> [TASK REQUIREMENTS]:
The answer must consist of each line below that contains the word "Import", copied in full.

> [INFORMATION GIVEN]:
(* ===== verification/Posix.v ===== *)
(** * Processes and files

    The programs of quemngr, iecproxy and sockwrite keep state outside
    themselves: what a process has done to the file system outlives its
    [exit].  They are written in a state monad that keeps the state when the
    process stops.  The second part is the part of the POSIX file interface
    that utils.c, quecontrol.c and quemngr.c use: directories as maps from
    names to inodes, [rename], [link], [unlink], [stat], [readdir], and the
    monotonic clock.  Any call may also fail for a reason of its own: the
    list [os_faults] says which of the next calls do. *)

From S2P Require Import Prelude.
From stdpp Require Export pretty.

Open Scope Z_scope.

(** ** Programs that may exit *)
Definition PR (W A : Type) : Type := W -> outcome A * W.

#[export] Instance pr_ret W : MRet (PR W) := fun A a w => (Done a, w).
#[export] Instance pr_bind W : MBind (PR W) := fun A B k m w =>
  match m w with
  | (Done a, w') => k a w'
  | (Faulted f, w') => (Faulted f, w')
  | (Exited c, w') => (Exited c, w')
  end.

Definition pgets {W A} (f : W -> A) : PR W A := fun w => (Done (f w), w).
Definition pmodify {W} (f : W -> W) : PR W unit := fun w => (Done tt, f w).
Definition pfault {W A} (f : fault) : PR W A := fun w => (Faulted f, w).
Definition pexit {W A} (code : Z) : PR W A := fun w => (Exited code, w).
Definition pskip {W} : PR W unit := mret tt.
Definition pwhen {W} (b : bool) (m : PR W unit) : PR W unit := if b then m else pskip.

(** [ERR_SYS]: log and exit with status 2. *)
Definition ERR_SYS {W A} : PR W A := pexit 2.

(** A program over a part of the state. *)
Definition plift {V W A} (get : W -> V) (put : V -> W -> W) (m : PR V A) : PR W A := fun w =>
  let '(r, v) := m (get w) in (r, put v w).

(** ** Reasoning

    [pwp m Q R F w]: if [m] returns, [Q] holds of result and state; if the
    process exits, [R] holds of the state it leaves; and it faults only in the
    ways [F] allows. *)
Definition pwp {W A} (m : PR W A) (Q : A -> W -> Prop) (R : Z -> W -> Prop) (F : fault -> Prop) (w : W) : Prop :=
  match m w with
  | (Done a, w') => Q a w'
  | (Exited c, w') => R c w'
  | (Faulted f, _) => F f
  end.
Definition no_fault (f : fault) : Prop := False.

Section pwp_rules.
Context {W A B : Type}.
Implicit Types (m : PR W A) (k : A -> PR W B) (w : W).

Lemma pwp_ret (a : A) (Q : A -> W -> Prop) R F w : Q a w -> pwp (mret a) Q R F w.
Proof. done. Qed.

Lemma pwp_bind m k Q R F w : pwp m (fun a w' => pwp (k a) Q R F w') R F w -> pwp (m ≫= k) Q R F w.
Proof. unfold pwp, mbind, pr_bind. by destruct (m w) as [[a|f|c] w']. Qed.

Lemma pwp_mono m (Q Q' : A -> W -> Prop) (R R' : Z -> W -> Prop) F w :
  pwp m Q R F w -> (forall a w', Q a w' -> Q' a w') -> (forall c w', R c w' -> R' c w') ->
  pwp m Q' R' F w.
Proof. unfold pwp. destruct (m w) as [[a|f|c] w']; eauto. Qed.

Lemma pwp_faults m (Q : A -> W -> Prop) R (F F' : fault -> Prop) w :
  pwp m Q R F w -> (forall f, F f -> F' f) -> pwp m Q R F' w.
Proof. unfold pwp. destruct (m w) as [[a|f|c] w']; eauto. Qed.

Lemma pwp_gets (f : W -> A) (Q : A -> W -> Prop) R F w : Q (f w) w -> pwp (pgets f) Q R F w.
Proof. done. Qed.

Lemma pwp_exit (c : Z) (Q : A -> W -> Prop) (R : Z -> W -> Prop) F w : R c w -> pwp (pexit c) Q R F w.
Proof. done. Qed.
End pwp_rules.

Lemma pwp_modify {W} (f : W -> W) (Q : unit -> W -> Prop) R F w : Q tt (f w) -> pwp (pmodify f) Q R F w.
Proof. done. Qed.

Lemma pwp_when {W} (b : bool) (m : PR W unit) (Q : unit -> W -> Prop) R F w :
  (b = true -> pwp m Q R F w) -> (b = false -> Q tt w) -> pwp (pwhen b m) Q R F w.
Proof. destruct b; intros H1 H2; [by apply H1|by apply H2]. Qed.

Lemma pwp_lift {V W A} (get : W -> V) (put : V -> W -> W) (m : PR V A)
    (Q : A -> W -> Prop) (R : Z -> W -> Prop) F w :
  pwp m (fun a v => Q a (put v w)) (fun c v => R c (put v w)) F (get w) ->
  pwp (plift get put m) Q R F w.
Proof. unfold pwp, plift. by destruct (m (get w)) as [[a|f|c] v]. Qed.

(** *** However a program ends

    [ends m Q R w]: if [m] returns, [Q] holds; if it ends in any other way, by
    [exit] or by a fault, [R] holds of the state it leaves behind. *)
Definition ends {W A} (m : PR W A) (Q : A -> W -> Prop) (R : W -> Prop) (w : W) : Prop :=
  match m w with (Done a, w') => Q a w' | (_, w') => R w' end.

Section ends_rules.
Context {W A B : Type}.
Implicit Types (m : PR W A) (k : A -> PR W B) (w : W) (R : W -> Prop).

Lemma ends_bind m k Q R w : ends m (fun a w' => ends (k a) Q R w') R w -> ends (m ≫= k) Q R w.
Proof. unfold ends, mbind, pr_bind. by destruct (m w) as [[a|f|c] w']. Qed.

Lemma ends_mono m (Q Q' : A -> W -> Prop) R R' w :
  ends m Q R w -> (forall a w', Q a w' -> Q' a w') -> (forall w', R w' -> R' w') -> ends m Q' R' w.
Proof. unfold ends. destruct (m w) as [[a|f|c] w']; eauto. Qed.

(** A program without faults. *)
Lemma ends_pwp m (Q : A -> W -> Prop) R w : pwp m Q (fun _ => R) no_fault w -> ends m Q R w.
Proof. unfold ends, pwp. by destruct (m w) as [[a|f|c] w']. Qed.

Lemma pwp_ends m (Q Q' : A -> W -> Prop) (R : Z -> W -> Prop) R' F w :
  pwp m Q R F w -> ends m Q' R' w ->
  pwp m (fun a w' => Q a w' /\ Q' a w') (fun c w' => R c w' /\ R' w') F w.
Proof. unfold ends, pwp. by destruct (m w) as [[a|f|c] w']. Qed.
End ends_rules.

Ltac pwp_step :=
  lazymatch goal with
  | |- pwp (mret _) _ _ _ _ => apply pwp_ret
  | |- pwp pskip _ _ _ _ => apply pwp_ret
  | |- pwp (_ ≫= _) _ _ _ _ => apply pwp_bind
  | |- pwp (pgets _) _ _ _ _ => apply pwp_gets
  | |- pwp (pmodify _) _ _ _ _ => apply pwp_modify
  | |- pwp (pexit _) _ _ _ _ => apply pwp_exit
  | |- pwp ERR_SYS _ _ _ _ => apply pwp_exit
  end; cbv beta.
Ltac pwp_steps := repeat pwp_step.

(** ** The file system *)

(** A path, as the directory it names and the entry in it. *)
Abbreviation path := (string * string)%type.
Abbreviation ino := Z.

Record timespec := { ts_sec : Z; ts_nsec : Z }.

Record os := {
  os_dirs : gset string;             (* directories that exist *)
  os_ents : gmap path ino;           (* their entries *)
  os_mtime : gmap ino timespec;      (* modification times *)
  os_clock : list timespec;          (* the next readings of the monotonic clock *)
  os_faults : list bool;             (* which of the next calls fail *)
}.

#[export] Instance os_rebuild : Rebuild os := fun o =>
  Build_os (os_dirs o) (os_ents o) (os_mtime o) (os_clock o) (os_faults o).
#[export] Instance upd_os_ents : Updater os_ents. Proof. solve_updater. Defined.
#[export] Instance upd_os_clock : Updater os_clock. Proof. solve_updater. Defined.
#[export] Instance upd_os_faults : Updater os_faults. Proof. solve_updater. Defined.

(** Whether the next call fails of its own. *)
Definition fails : PR os bool := fun o =>
  match os_faults o with
  | [] => (Done false, o)
  | b :: l => (Done b, o <| os_faults := l |>)
  end.

(** A call that does [act], if it can and is let to. *)
Definition syscall (can : os -> bool) (act : os -> os) : PR os Z :=
  f ← fails; ok ← pgets can;
  if negb f && ok then pmodify act;; mret 0 else mret (-1).

Definition open_dir (d : string) : PR os Z := syscall (fun o => bool_decide (d ∈ os_dirs o)) id.
Definition fsync : PR os Z := syscall (fun _ => true) id.
Definition close : PR os Z := syscall (fun _ => true) id.

(** Two names of one inode: [rename] does nothing and succeeds. *)
Definition rename_ents (src dst : path) (m : gmap path ino) : gmap path ino :=
  match m !! src with
  | Some i => if bool_decide (m !! dst = Some i) then m else <[dst := i]> (delete src m)
  | None => m
  end.
Definition rename (src dst : path) : PR os Z :=
  syscall (fun o => bool_decide (is_Some (os_ents o !! src)) && bool_decide (dst.1 ∈ os_dirs o))
          (fun o => o <| os_ents := rename_ents src dst (os_ents o) |>).

Definition link_ents (src dst : path) (m : gmap path ino) : gmap path ino :=
  match m !! src with Some i => <[dst := i]> m | None => m end.
Definition link (src dst : path) : PR os Z :=
  syscall (fun o => bool_decide (is_Some (os_ents o !! src)) && bool_decide (os_ents o !! dst = None)
                    && bool_decide (dst.1 ∈ os_dirs o))
          (fun o => o <| os_ents := link_ents src dst (os_ents o) |>).

Definition unlink (p : path) : PR os Z :=
  syscall (fun o => bool_decide (is_Some (os_ents o !! p)))
          (fun o => o <| os_ents := delete p (os_ents o) |>).

(** [stat] of a file: its inode and modification time. *)
Definition stat_file (p : path) : PR os (option (ino * timespec)) :=
  f ← fails; o ← pgets id;
  mret (if f : bool then None else
        i ← os_ents o !! p; Some (i, default (Build_timespec 0 0) (os_mtime o !! i))).

(** [clock_gettime(CLOCK_MONOTONIC)]. *)
Definition clock_gettime : PR os (option timespec) :=
  f ← fails;
  if f : bool then mret None
  else fun o => match os_clock o with
                | [] => (Done (Some (Build_timespec 0 0)), o)
                | [t] => (Done (Some t), o)
                | t :: l => (Done (Some t), o <| os_clock := l |>)
                end.

(** Directory entries, in whatever order the file system returns them. *)
Class Readdir := {
  listing : list (string * ino) -> list (string * ino);
  listing_perm l : listing l ≡ₚ l;
}.

Definition in_dir (d : string) (m : gmap path ino) : list (string * ino) :=
  omap (fun '((d', n), i) => if bool_decide (d' = d) then Some (n, i) else None) (map_to_list m).

(** Every directory also lists itself and its parent. *)
Definition dot_entries : list (string * ino) := [("."%string, 0); (".."%string, 0)].

Definition readdir {RD : Readdir} (d : string) : PR os (option (list (string * ino))) :=
  r ← open_dir d;
  if r =? 0 then m ← pgets os_ents; mret (Some (listing (dot_entries ++ in_dir d m))) else mret None.

(** The name of a message file: its inode number in decimal. *)
Definition ino_name (i : ino) : string := pretty i.

Lemma ino_name_inj i j : ino_name i = ino_name j -> i = j.
Proof. apply (inj pretty). Qed.

(** It consists of digits, after a sign if it is negative. *)
Lemma pretty_codes (z : Z) : Forall (fun c => c = 45 \/ 48 <= c <= 57) (codes (pretty z)).
Proof.
  set (P := fun c => c = 45 \/ 48 <= c <= 57).
  assert (forall x s, Forall P (codes s) -> Forall P (codes (pretty_N_go x s))) as Hgo.
  { intros x. induction (N.lt_wf_0 x) as [x _ IH]. intros s Hs.
    destruct (decide (0 < x)%N) as [Hx|Hx]; [|by replace x with 0%N by lia].
    rewrite pretty_N_go_step by done. apply IH; [by apply N.div_lt|].
    constructor; [|done]. unfold P, pretty_N_char. repeat case_match; cbn; lia. }
  assert (forall x : N, Forall P (codes (pretty x))) as Hn.
  { intros x. unfold pretty, pretty_N. case_decide; [|apply Hgo; constructor]. constructor; [|constructor]. unfold P. cbn. lia. }
  destruct z as [|p|p]; [|apply Hn|].
  - constructor; [|constructor]. unfold P. cbn. lia.
  - constructor; [by left|]. apply Hn.
Qed.

(** ** Rules for the calls *)
Section calls.
Implicit Types (o : os) (p : path).

(** Everything is as in [o], but some of the failures have been used up. *)
Definition same_os o o' : Prop :=
  os_dirs o' = os_dirs o /\ os_ents o' = os_ents o /\ os_mtime o' = os_mtime o /\
  os_clock o' = os_clock o /\ os_faults o' `suffix_of` os_faults o.

#[export] Instance same_os_preorder : PreOrder same_os.
Proof.
  split; unfold same_os.
  - by intros o.
  - intros o1 o2 o3 (? & ? & ? & ? & ?) (? & ? & ? & ? & ?). split_and!; try congruence. by etrans.
Qed.

(** Some call fails of its own: what is still to fail only shrinks. *)
Definition faulty o : Prop := true ∈ os_faults o.

Lemma same_os_faulty o o' : same_os o o' -> faulty o' -> faulty o.
Proof. intros (_ & _ & _ & _ & k & E) H. unfold faulty in *. rewrite E. apply elem_of_app. by right. Qed.

Lemma pwp_fails (Q : bool -> os -> Prop) R F o :
  (forall b o', same_os o o' -> (b = true -> faulty o) -> Q b o') -> pwp fails Q R F o.
Proof.
  intros HQ. unfold pwp, fails. unfold faulty, same_os in HQ. destruct (os_faults o) as [|b l] eqn:E; cbn.
  - apply HQ; [|done]. rewrite E. by split_and!.
  - apply HQ; cbn; [|intros ->; by left]. split_and!; try done. by exists [b].
Qed.

(** A call either succeeds and acts, or changes nothing, and then it could
    not act or failed of its own. *)
Lemma pwp_syscall_why can act (Q : Z -> os -> Prop) R F o :
  (forall o', same_os o o' -> can o' = true -> Q 0 (act o')) ->
  (forall o', same_os o o' -> faulty o \/ can o' = false -> Q (-1) o') ->
  pwp (syscall can act) Q R F o.
Proof.
  intros H0 H1. unfold syscall. pwp_steps. apply pwp_fails. intros b o' Ho Hb. pwp_steps.
  destruct b; cbn [negb andb]; [pwp_steps; auto|]. destruct (can o') eqn:Hc; pwp_steps; auto.
Qed.

Lemma pwp_syscall can act (Q : Z -> os -> Prop) R F o :
  (forall o', same_os o o' -> can o' = true -> Q 0 (act o')) ->
  (forall o', same_os o o' -> Q (-1) o') ->
  pwp (syscall can act) Q R F o.
Proof. intros H0 H1. apply pwp_syscall_why; auto. Qed.

(** What the next reading of the clock gives. *)
Definition clock_now o : timespec := hd (Build_timespec 0 0) (os_clock o).
End calls.
(* ===== verification/Xalloc.v ===== *)
(** * Memory from the allocator

    quemngr/xalloc.c and ieclink/xalloc.c: [malloc], [realloc] and [free] that
    end the program when there is no memory.  Memory is a set of live blocks of
    words; a word may be an integer, a pointer, or not yet written.  The
    allocator answers each request in one of the ways the C library allows. *)

From S2P Require Import Prelude Posix.

(** ** Blocks *)
Inductive word := WInt (z : Z) | WPtr (p : option nat).
Abbreviation block := (list (option word)).

(** No memory; a block elsewhere; or, for [realloc], the block where it was. *)
Inductive answer := NoMemory | Elsewhere | InPlace.

Record cmem := { cm_blocks : gmap nat block; cm_next : nat; cm_answers : list answer }.

#[export] Instance cmem_rebuild : Rebuild cmem := fun m => Build_cmem (cm_blocks m) (cm_next m) (cm_answers m).
#[export] Instance upd_cm_blocks : Updater cm_blocks. Proof. solve_updater. Defined.
#[export] Instance upd_cm_next : Updater cm_next. Proof. solve_updater. Defined.
#[export] Instance upd_cm_answers : Updater cm_answers. Proof. solve_updater. Defined.

Abbreviation CM := (PR cmem).

Definition blocks_to (f : gmap nat block -> gmap nat block) (m : cmem) : cmem := m <| cm_blocks := f (cm_blocks m) |>.

(** Where the answers end, there is memory. *)
Definition next_answer : CM answer := fun m =>
  match cm_answers m with
  | [] => (Done Elsewhere, m)
  | a :: l => (Done a, m <| cm_answers := l |>)
  end.

(** ** The C library *)
Definition new_block (b : block) : CM nat :=
  p ← pgets cm_next;
  pmodify (fun m => (blocks_to <[p := b]> m) <| cm_next := S p |>);; mret p.

Definition malloc (size : nat) : CM (option nat) :=
  a ← next_answer;
  match a with
  | NoMemory => mret None
  | _ => p ← new_block (replicate size None); mret (Some p)
  end.

(** The block [p] names, which must be live. *)
Definition live_block (p : nat) : CM block :=
  b ← pgets (fun m => cm_blocks m !! p);
  match b with Some b => mret b | None => pfault UseAfterFree end.

Definition free (vp : option nat) : CM unit :=
  match vp with
  | None => pskip
  | Some p => live_block p;; pmodify (blocks_to (delete p))
  end.

(** With the GNU C library, size zero frees the block. *)
Definition realloc (vp : option nat) (size : nat) : CM (option nat) :=
  match vp with
  | None => malloc size
  | Some p =>
      if (size =? 0)%nat then free vp;; mret None
      else
        b ← live_block p;
        a ← next_answer;
        match a with
        | NoMemory => mret None
        | InPlace => pmodify (blocks_to (<[p := resize size None b]>));; mret vp
        | Elsewhere =>
            pmodify (blocks_to (delete p));;
            q ← new_block (resize size None b); mret (Some q)
        end
  end.

(** Reading and writing a word of a block. *)
Definition load (p : nat) (i : nat) : CM word :=
  b ← live_block p;
  match b !! i with
  | Some (Some v) => mret v
  | Some None => pfault Uninitialised
  | None => pfault OutOfBounds
  end.

Definition store (p : nat) (i : nat) (v : word) : CM unit :=
  b ← live_block p;
  if (i <? length b)%nat then pmodify (blocks_to (<[p := <[i := Some v]> b]>))
  else pfault OutOfBounds.

(** ** The wrappers of quemngr *)
Definition xmalloc (size : nat) : CM nat :=
  ptr ← malloc size;
  match ptr with None => ERR_SYS | Some p => mret p end.

Definition xresize (vp : option nat) (size : nat) : CM nat :=
  ptr ← realloc vp size;
  match ptr with None => ERR_SYS | Some p => mret p end.

Definition xfree (ptr : option nat) : CM unit := free ptr.

(** ** The wrappers of ieclink *)
Definition link_xmalloc (size : nat) : CM nat :=
  p ← malloc size;
  match p with None => pexit 1 | Some p => mret p end.

Definition link_xfree (ptr : option nat) : CM unit := free ptr.

(** [memmove] of [k] words of one block. *)
Definition memmove (p dst src k : nat) : CM unit :=
  b ← live_block p;
  if (dst + k <=? length b)%nat && (src + k <=? length b)%nat
  then pmodify (blocks_to (<[p := take dst b ++ take k (drop src b) ++ drop (dst + k) b]>))
  else pfault OutOfBounds.

(** ** Reasoning

    The program owns the blocks [B]; [R] are the blocks of others.  Nothing
    else is live, so that a block that is in neither has been freed.  [A] is
    what the allocator had to say at the start. *)
Record owns (A : list answer) (B R : gmap nat block) (m : cmem) : Prop := {
  ow_blocks : cm_blocks m = B ∪ R;
  ow_disjoint : B ##ₘ R;
  ow_next : forall p, is_Some (cm_blocks m !! p) -> (p < cm_next m)%nat;
  ow_answers : forall a, a ∈ cm_answers m -> a ∈ A;
}.

(** The ways a program with no memory ends. *)
Definition out_of_memory (code : Z) (A : list answer) (c : Z) (m : cmem) : Prop := c = code /\ NoMemory ∈ A.

Section rules.
Context (A : list answer).
Implicit Types (B R : gmap nat block) (m : cmem) (b : block).

Lemma owns_lookup B R m p b : owns A B R m -> B !! p = Some b -> cm_blocks m !! p = Some b /\ R !! p = None.
Proof.
  intros [-> Hd _ _] Hp. split; [by apply lookup_union_Some_l|]. by eapply map_disjoint_Some_l.
Qed.

Lemma owns_insert B R m p b b' : owns A B R m -> B !! p = Some b -> owns A (<[p := b']> B) R (blocks_to <[p := b']> m).
Proof.
  intros Ho Hp. destruct (owns_lookup B R m p b Ho Hp) as [Hm Hr]. destruct Ho as [Eb Hd Hn Ha]. split; cbn.
  - by rewrite Eb, insert_union_l.
  - by apply map_disjoint_insert_l_2.
  - intros q Hq. apply Hn. destruct (decide (p = q)) as [<-|Hne]; [by rewrite Hm|]. by rewrite lookup_insert_ne in Hq.
  - done.
Qed.

Lemma owns_delete B R m p b : owns A B R m -> B !! p = Some b -> owns A (delete p B) R (blocks_to (delete p) m).
Proof.
  intros Ho Hp. destruct (owns_lookup B R m p b Ho Hp) as [Hm Hr]. destruct Ho as [Eb Hd Hn Ha]. split; cbn.
  - rewrite Eb, delete_union. by rewrite (delete_id R).
  - by apply map_disjoint_delete_l.
  - intros q [_ Hq]%lookup_delete_is_Some. by apply Hn.
  - done.
Qed.

Lemma live_block_wp B R m p b (Q : block -> cmem -> Prop) Ex :
  owns A B R m -> B !! p = Some b -> Q b m -> pwp (live_block p) Q Ex no_fault m.
Proof.
  intros Ho Hp HQ. unfold live_block. pwp_steps. destruct (owns_lookup B R m p b Ho Hp) as [-> _]. by pwp_steps.
Qed.

Lemma new_block_wp B R m b (Q : nat -> cmem -> Prop) Ex :
  owns A B R m -> (forall p m', B !! p = None -> owns A (<[p := b]> B) R m' -> Q p m') ->
  pwp (new_block b) Q Ex no_fault m.
Proof.
  intros [Eb Hd Hn Ha] HQ. unfold new_block. pwp_steps.
  assert (cm_blocks m !! cm_next m = None) as Hf.
  { apply eq_None_not_Some. intros Hs%Hn. lia. }
  rewrite Eb, lookup_union_None in Hf. destruct Hf as [Hb Hr]. apply HQ; [done|]. split; cbn.
  - by rewrite Eb, insert_union_l.
  - by apply map_disjoint_insert_l_2.
  - intros q Hq. destruct (decide (cm_next m = q)) as [<-|Hne]; [lia|]. rewrite lookup_insert_ne in Hq by done.
    apply Hn in Hq. lia.
  - done.
Qed.

Lemma next_answer_wp B R m (Q : answer -> cmem -> Prop) Ex :
  owns A B R m -> (forall a m', (a = NoMemory -> NoMemory ∈ A) -> owns A B R m' -> Q a m') ->
  pwp next_answer Q Ex no_fault m.
Proof.
  intros [Eb Hd Hn Ha] HQ. unfold pwp, next_answer. destruct (cm_answers m) as [|a l] eqn:El.
  - apply HQ; [done|]. split; try done. by rewrite El.
  - apply HQ; [intros ->; apply Ha; set_solver|]. split; try done. cbn. intros x Hx. apply Ha. set_solver.
Qed.

Lemma malloc_wp B R m size (Q : option nat -> cmem -> Prop) Ex :
  owns A B R m ->
  (forall p m', B !! p = None -> owns A (<[p := replicate size None]> B) R m' -> Q (Some p) m') ->
  (forall m', NoMemory ∈ A -> owns A B R m' -> Q None m') ->
  pwp (malloc size) Q Ex no_fault m.
Proof.
  intros Ho HQ HN. unfold malloc. pwp_step. eapply next_answer_wp; [done|]. intros a m' Ha Ho'.
  destruct a; pwp_steps; [by apply HN; [apply Ha|]|..]; (eapply new_block_wp; [done|]; intros; pwp_steps; eauto).
Qed.

(** A block that is not null, or the end. *)
Lemma xmalloc_wp B R m size (Q : nat -> cmem -> Prop) :
  owns A B R m -> (forall p m', B !! p = None -> owns A (<[p := replicate size None]> B) R m' -> Q p m') ->
  pwp (xmalloc size) Q (out_of_memory 2 A) no_fault m.
Proof.
  intros Ho HQ. unfold xmalloc. pwp_step. eapply malloc_wp; [done|..]; intros; pwp_steps; [by apply HQ|done].
Qed.

Lemma link_xmalloc_wp B R m size (Q : nat -> cmem -> Prop) :
  owns A B R m -> (forall p m', B !! p = None -> owns A (<[p := replicate size None]> B) R m' -> Q p m') ->
  pwp (link_xmalloc size) Q (out_of_memory 1 A) no_fault m.
Proof.
  intros Ho HQ. unfold link_xmalloc. pwp_step. eapply malloc_wp; [done|..]; intros; pwp_steps; [by apply HQ|done].
Qed.

Lemma xfree_wp B R m p b (Q : unit -> cmem -> Prop) Ex :
  owns A B R m -> B !! p = Some b -> (forall m', owns A (delete p B) R m' -> Q tt m') ->
  pwp (xfree (Some p)) Q Ex no_fault m.
Proof.
  intros Ho Hp HQ. unfold xfree, free. pwp_step. eapply live_block_wp; [done..|]. pwp_steps.
  apply HQ. by eapply owns_delete.
Qed.

(** The block with its contents, cut or extended, here or elsewhere; the old
    one is gone. *)
Lemma xresize_wp B R m p b size (Q : nat -> cmem -> Prop) :
  owns A B R m -> B !! p = Some b -> (0 < size)%nat ->
  (forall q m', delete p B !! q = None -> owns A (<[q := resize size None b]> (delete p B)) R m' -> Q q m') ->
  pwp (xresize (Some p) size) Q (out_of_memory 2 A) no_fault m.
Proof.
  intros Ho Hp Hs HQ. unfold xresize, realloc. rewrite (proj2 (Nat.eqb_neq _ _)) by lia. pwp_steps.
  eapply live_block_wp; [done..|]. pwp_step. eapply next_answer_wp; [done|]. intros a m' Ha Ho'.
  destruct a; pwp_steps.
  - split; [done|by apply Ha].
  - eapply new_block_wp; [by eapply owns_delete|]. intros q m2 Hq Ho2. pwp_steps. by apply HQ.
  - apply HQ; [apply lookup_delete_eq|]. rewrite insert_delete_eq. by eapply owns_insert.
Qed.

Lemma load_wp B R m p b i v (Q : word -> cmem -> Prop) Ex :
  owns A B R m -> B !! p = Some b -> b !! i = Some (Some v) -> Q v m -> pwp (load p i) Q Ex no_fault m.
Proof.
  intros Ho Hp Hi HQ. unfold load. pwp_step. eapply live_block_wp; [done..|]. rewrite Hi. by pwp_steps.
Qed.

Lemma store_wp B R m p b i v (Q : unit -> cmem -> Prop) Ex :
  owns A B R m -> B !! p = Some b -> (i < length b)%nat ->
  (forall m', owns A (<[p := <[i := Some v]> b]> B) R m' -> Q tt m') -> pwp (store p i v) Q Ex no_fault m.
Proof.
  intros Ho Hp Hi HQ. unfold store. pwp_step. eapply live_block_wp; [done..|].
  rewrite (proj2 (Nat.ltb_lt _ _)) by done. pwp_steps. apply HQ. by eapply owns_insert.
Qed.

Lemma memmove_wp B R m p b dst src k (Q : unit -> cmem -> Prop) Ex :
  owns A B R m -> B !! p = Some b -> (dst + k <= length b)%nat -> (src + k <= length b)%nat ->
  (forall m', owns A (<[p := take dst b ++ take k (drop src b) ++ drop (dst + k) b]> B) R m' -> Q tt m') ->
  pwp (memmove p dst src k) Q Ex no_fault m.
Proof.
  intros Ho Hp Hd Hs HQ. unfold memmove. pwp_step. eapply live_block_wp; [done..|].
  rewrite !(proj2 (Nat.leb_le _ _)) by done. cbn [andb]. pwp_steps. apply HQ. by eapply owns_insert.
Qed.
End rules.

> [THE ANSWER]:
From S2P Require Import Prelude.
From S2P Require Import Prelude Posix.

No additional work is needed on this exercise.